This year Zora, is an answer year. The last half dozen years were years that asked questions...begged questions...drowned me in questions.... Why Why Why? So many fucking questions, some I thought I laid to rest. Some are new and still some are old masquerading as new questions. Maybe the turning of the new year is wrestling them back up. Maybe there is unfinished business in my soul. Maybe I didn't cut the head off the dragons and they are back with a vengeance.
...can I cum over and crawl in bed with you one last time?
And so he did. And so we did. And just as easily as he slipped in, he slipped out. Gone before dawn as if we were young lovers afraid to get caught by our parents. My heart was breaking and I didn't even know it.. I was so caught up in the BEST FUCKING SEX EVER. Even now as I think about it I feel hot...faint even. It has always been amazing with us. But this time... this last time, felt like I stood in heaven and earth at the same time. There was none of my usual moaning and screaming. There was no sound...as if the sound barrier was broken just as I climaxed. It was a kind of high I never had before. Every nerve ending in my body was ablaze. I knew I was changing with each touch, with each thrust, with each stroke, lick, kiss, caress. I was owned in a way that was so foreign and so righteous. He owned me. It is a soul-tie that will be hard to break.I called his name, i swore myself to him. The passion consumed me like a house on fire.... yes that corny and that profound.
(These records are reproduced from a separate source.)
(** * The generic RBM training engine of dll (include/dll/trainer/rbm_trainer.hpp)

    A shallow embedding of [dll::rbm_trainer] and proofs about its epoch and
    batch loops, its shuffle policy, its momentum schedule and its
    diagnostics.

    Conventions of the embedding:
    - [double] values are binary64 primitive floats; a [size_t] is an [N]
      and the two counters the engine increments wrap at [2^64];
    - a sample (an etl container of scalars) is the list of its elements,
      each a [double];
    - the C++ objects the engine mutates (the layer, the [rbm_trainer]
      members, the process-wide random engine, [std::cout], the sample
      ranges) are the fields of one record, [world], threaded through every
      function; the batch trainer, the per-epoch context and a data generator
      are locals of [train] and are passed explicitly;
    - a loop whose termination the code does not ensure takes fuel, and
      C++ undefined behaviour is an outcome of its own.

    The SVM support of a network (include/dll/svm_common.hpp) is embedded
    after the engine, with the same conventions; a stream is the sequence
    of its characters. *)

From Stdlib Require Import ZArith NArith List Floats Lia.
From Stdlib.Strings Require Import Byte.
From stdpp Require Import base list strings.

(** ** Outcomes of a run *)

Inductive outcome (A : Type) : Type :=
| Done (a : A)
| OutOfFuel
| Undefined.
Arguments Done {A} a.
Arguments OutOfFuel {A}.
Arguments Undefined {A}.

#[global] Instance outcome_ret : MRet outcome := @Done.
#[global] Instance outcome_bind : MBind outcome := fun A B f m =>
  match m with
  | Done a => f a
  | OutOfFuel => OutOfFuel
  | Undefined => Undefined
  end.

(** The value of a run that ended. *)
Definition result {A : Type} (o : outcome A) : option A :=
  match o with
  | Done a => Some a
  | _ => None
  end.

(** ** Numbers *)

(** Conversion of a [size_t] to [double], rounding to nearest even. *)
Definition size_to_double (n : N) : float :=
  SF2Prim (binary_normalize prec emax (Z.of_N n) 0 false).

(** [++n] on a [size_t]. *)
Definition size_succ (n : N) : N := ((n + 1) mod 2 ^ 64)%N.

(** A [double] that is neither a NaN nor an infinity. *)
Definition finite (v : float) : bool :=
  match Prim2SF v with
  | S754_zero _ | S754_finite _ _ _ => true
  | _ => false
  end.

(** ** Samples and batches *)

Definition sample : Type := list float.

(** Modelled from the spec: [make_batch] (dll/util/batch.hpp) is not part of
    the sources. Section 3: a batch is a bounded view, without copy, over a
    contiguous run of a range; here the elements between two cursors. *)
Definition make_batch (l : list sample) (first last : nat) : list sample :=
  take (last - first) (drop first l).

(** The consecutive runs of [n] elements of [l], the last of which holds
    what is left; [fuel] bounds their number. *)
Fixpoint chunks_upto {A : Type} (fuel n : nat) (l : list A) : list (list A) :=
  match fuel with
  | O => []
  | S fuel' =>
      match l with
      | [] => []
      | _ => take n l :: chunks_upto fuel' n (drop n l)
      end
  end.

Definition chunks {A : Type} (n : nat) (l : list A) : list (list A) :=
  chunks_upto (length l) n l.

(** The number of batches of at most [n] samples that cover [size] samples. *)
Definition ceil_div (size n : nat) : nat := (size + n - 1) / n.

(** ** The per-epoch training context *)

(** Modelled from the spec: dll/trainer/rbm_training_context.hpp is not part
    of the sources. Section 3 of the specification gives its five fields;
    a context created for an epoch starts with every accumulator at zero. *)
Record rbm_training_context : Type := {
  reconstruction_error : float;
  sparsity : float;
  free_energy : float;
  batch_error : float;
  batch_sparsity : float
}.

Definition new_context : rbm_training_context :=
  {| reconstruction_error := 0; sparsity := 0; free_energy := 0;
     batch_error := 0; batch_sparsity := 0 |}.

Definition set_reconstruction_error (c : rbm_training_context) (x : float)
    : rbm_training_context :=
  {| reconstruction_error := x; sparsity := sparsity c; free_energy := free_energy c;
     batch_error := batch_error c; batch_sparsity := batch_sparsity c |}.

Definition set_sparsity (c : rbm_training_context) (x : float) : rbm_training_context :=
  {| reconstruction_error := reconstruction_error c; sparsity := x;
     free_energy := free_energy c;
     batch_error := batch_error c; batch_sparsity := batch_sparsity c |}.

Definition set_free_energy (c : rbm_training_context) (x : float) : rbm_training_context :=
  {| reconstruction_error := reconstruction_error c; sparsity := sparsity c;
     free_energy := x;
     batch_error := batch_error c; batch_sparsity := batch_sparsity c |}.

(** ** Compile-time configuration *)

(** [rbm_layer_traits<rbm_t>]: the capabilities a layer type declares. *)
Record layer_traits : Type := {
  has_shuffle : bool;
  has_momentum : bool;
  has_init_weights : bool;
  has_free_energy : bool;
  is_verbose : bool
}.

(** The template arguments of [rbm_trainer] and the [DLL_SILENT] macro. *)
Record build : Type := {
  traits : layer_traits;
  EnableWatcher : bool;
  Denoising : bool;
  DLL_SILENT : bool
}.

(** The two lines of the diagnostic of [init_training]. *)
Definition warning_lines : list string :=
  [ "WARNING: The number of samples should be divisible by the batch size";
    "         This may cause discrepancies in the results." ]%string.

(** The sample ranges a run touches: the caller's two ranges, the two
    vectors local to [train] and the clean copy local to
    [train_denoising_auto] (whose corrupted copy is [input_copy]). *)
Inductive range_id : Type :=
| caller_input
| caller_expected
| input_copy
| expected_copy
| input_clean.

#[global] Instance range_id_eq_dec : EqDecision range_id.
Proof. solve_decision. Defined.

(** ** The engine *)

Section Engine.

(** The learnable parameters of the layer, the batch trainer object, the
    data generator and the state of [dll::rand_engine()]. *)
Context {weights_t trainer_t generator_t rand_state : Type}.

(** The layer: its parameters, its momentum schedule and the batch size it
    declares. *)
Record rbm_t : Type := {
  weights : weights_t;
  momentum : float;
  initial_momentum : float;
  final_momentum : float;
  final_momentum_epoch : N;
  layer_batch_size : N
}.

Definition set_momentum (r : rbm_t) (m : float) : rbm_t :=
  {| weights := weights r; momentum := m;
     initial_momentum := initial_momentum r;
     final_momentum := final_momentum r;
     final_momentum_epoch := final_momentum_epoch r;
     layer_batch_size := layer_batch_size r |}.

Definition set_weights (r : rbm_t) (w : weights_t) : rbm_t :=
  {| weights := w; momentum := momentum r;
     initial_momentum := initial_momentum r;
     final_momentum := final_momentum r;
     final_momentum_epoch := final_momentum_epoch r;
     layer_batch_size := layer_batch_size r |}.

(** Modelled from the spec: [get_batch_size] (dll/util/batch.hpp) is not part
    of the sources. Section 4.1, step 1: the batch size is captured from the
    layer's declared batch-size capability, a compile-time or configured
    constant. *)
Definition get_batch_size (r : rbm_t) : N := layer_batch_size r.

(** What the engine consumes from the layer type and from its batch
    trainer ([rbm_t::desc::trainer_t]). Neither is part of the sources:
    they are the template parameters of the engine. A hook reads the layer
    and the batches it is given and yields the parameters it leaves in the
    layer (section 3 of the specification: the trainer mutates the weights
    and biases, the engine the momentum); [trainer_train_batch] also
    receives the context by reference. [weight_cast] is the conversion from
    [double] to [rbm_t::weight]. *)
Record layer_ops : Type := {
  rbm_init_weights : rbm_t -> list sample -> weights_t;
  rbm_init_weights_generator : rbm_t -> generator_t -> weights_t * generator_t;
  rbm_free_energy : rbm_t -> sample -> float;
  make_trainer : rbm_t -> trainer_t;
  trainer_train_batch :
    trainer_t -> rbm_t -> list sample -> list sample -> rbm_training_context ->
    trainer_t * weights_t * rbm_training_context;
  weight_cast : float -> float
}.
This year Zora, is an answer year. I am saying good bye to him. Forever. Not like goodbye forever before. This is an answer year. The answer is no. Good bye. You see once we climb out of bed and into the day, who we are becomes unrecognizable. So, Zora this is a year for answers. And the answer is Goodbye.
This year Zora, is an answer year. I am answering my life. Everyday I am going to answer my life.